Task item »
Starting at the line that contains "assert (m = s) as -> by lia.", restate each line word for word through the final line of the data, keeping both ends.

Given data below:

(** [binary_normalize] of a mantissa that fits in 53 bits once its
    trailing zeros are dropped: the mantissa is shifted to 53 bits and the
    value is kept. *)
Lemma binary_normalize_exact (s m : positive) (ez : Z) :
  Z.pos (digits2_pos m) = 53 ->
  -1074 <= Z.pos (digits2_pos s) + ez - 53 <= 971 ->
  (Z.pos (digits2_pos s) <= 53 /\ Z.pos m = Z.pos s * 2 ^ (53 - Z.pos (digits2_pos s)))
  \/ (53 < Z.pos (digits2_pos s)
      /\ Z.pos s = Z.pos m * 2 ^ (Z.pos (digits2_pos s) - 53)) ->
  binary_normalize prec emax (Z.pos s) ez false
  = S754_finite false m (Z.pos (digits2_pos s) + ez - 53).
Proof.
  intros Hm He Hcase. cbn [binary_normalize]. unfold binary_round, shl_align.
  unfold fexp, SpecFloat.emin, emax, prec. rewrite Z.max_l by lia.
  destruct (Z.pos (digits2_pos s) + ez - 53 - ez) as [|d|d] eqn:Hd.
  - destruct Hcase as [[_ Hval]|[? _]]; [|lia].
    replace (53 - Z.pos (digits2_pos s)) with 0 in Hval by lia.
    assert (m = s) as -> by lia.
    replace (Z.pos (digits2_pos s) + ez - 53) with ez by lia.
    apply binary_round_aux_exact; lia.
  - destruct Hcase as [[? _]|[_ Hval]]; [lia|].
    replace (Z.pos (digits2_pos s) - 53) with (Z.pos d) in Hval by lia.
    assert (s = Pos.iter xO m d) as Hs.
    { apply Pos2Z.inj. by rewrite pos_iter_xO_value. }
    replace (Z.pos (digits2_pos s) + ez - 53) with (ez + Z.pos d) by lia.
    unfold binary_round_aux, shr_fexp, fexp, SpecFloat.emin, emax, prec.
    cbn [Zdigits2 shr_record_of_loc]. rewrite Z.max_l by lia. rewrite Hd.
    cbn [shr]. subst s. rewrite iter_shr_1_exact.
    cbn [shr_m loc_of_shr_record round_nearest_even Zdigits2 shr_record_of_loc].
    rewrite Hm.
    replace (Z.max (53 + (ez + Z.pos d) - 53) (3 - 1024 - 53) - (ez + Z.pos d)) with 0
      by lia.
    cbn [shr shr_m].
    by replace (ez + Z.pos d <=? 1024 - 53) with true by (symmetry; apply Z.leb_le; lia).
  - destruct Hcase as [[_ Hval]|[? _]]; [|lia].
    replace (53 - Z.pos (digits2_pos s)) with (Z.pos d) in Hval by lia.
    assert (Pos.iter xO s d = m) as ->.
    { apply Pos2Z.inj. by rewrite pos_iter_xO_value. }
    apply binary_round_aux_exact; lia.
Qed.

End of Given data.

Solved exercise »
    assert (m = s) as -> by lia.
    replace (Z.pos (digits2_pos s) + ez - 53) with ez by lia.
    apply binary_round_aux_exact; lia.
  - destruct Hcase as [[? _]|[_ Hval]]; [lia|].
    replace (Z.pos (digits2_pos s) - 53) with (Z.pos d) in Hval by lia.
    assert (s = Pos.iter xO m d) as Hs.
    { apply Pos2Z.inj. by rewrite pos_iter_xO_value. }
    replace (Z.pos (digits2_pos s) + ez - 53) with (ez + Z.pos d) by lia.
    unfold binary_round_aux, shr_fexp, fexp, SpecFloat.emin, emax, prec.
    cbn [Zdigits2 shr_record_of_loc]. rewrite Z.max_l by lia. rewrite Hd.
    cbn [shr]. subst s. rewrite iter_shr_1_exact.
    cbn [shr_m loc_of_shr_record round_nearest_even Zdigits2 shr_record_of_loc].
    rewrite Hm.
    replace (Z.max (53 + (ez + Z.pos d) - 53) (3 - 1024 - 53) - (ez + Z.pos d)) with 0
      by lia.
    cbn [shr shr_m].
    by replace (ez + Z.pos d <=? 1024 - 53) with true by (symmetry; apply Z.leb_le; lia).
  - destruct Hcase as [[_ Hval]|[? _]]; [|lia].
    replace (53 - Z.pos (digits2_pos s)) with (Z.pos d) in Hval by lia.
    assert (Pos.iter xO s d = m) as ->.
    { apply Pos2Z.inj. by rewrite pos_iter_xO_value. }
    apply binary_round_aux_exact; lia.
Qed.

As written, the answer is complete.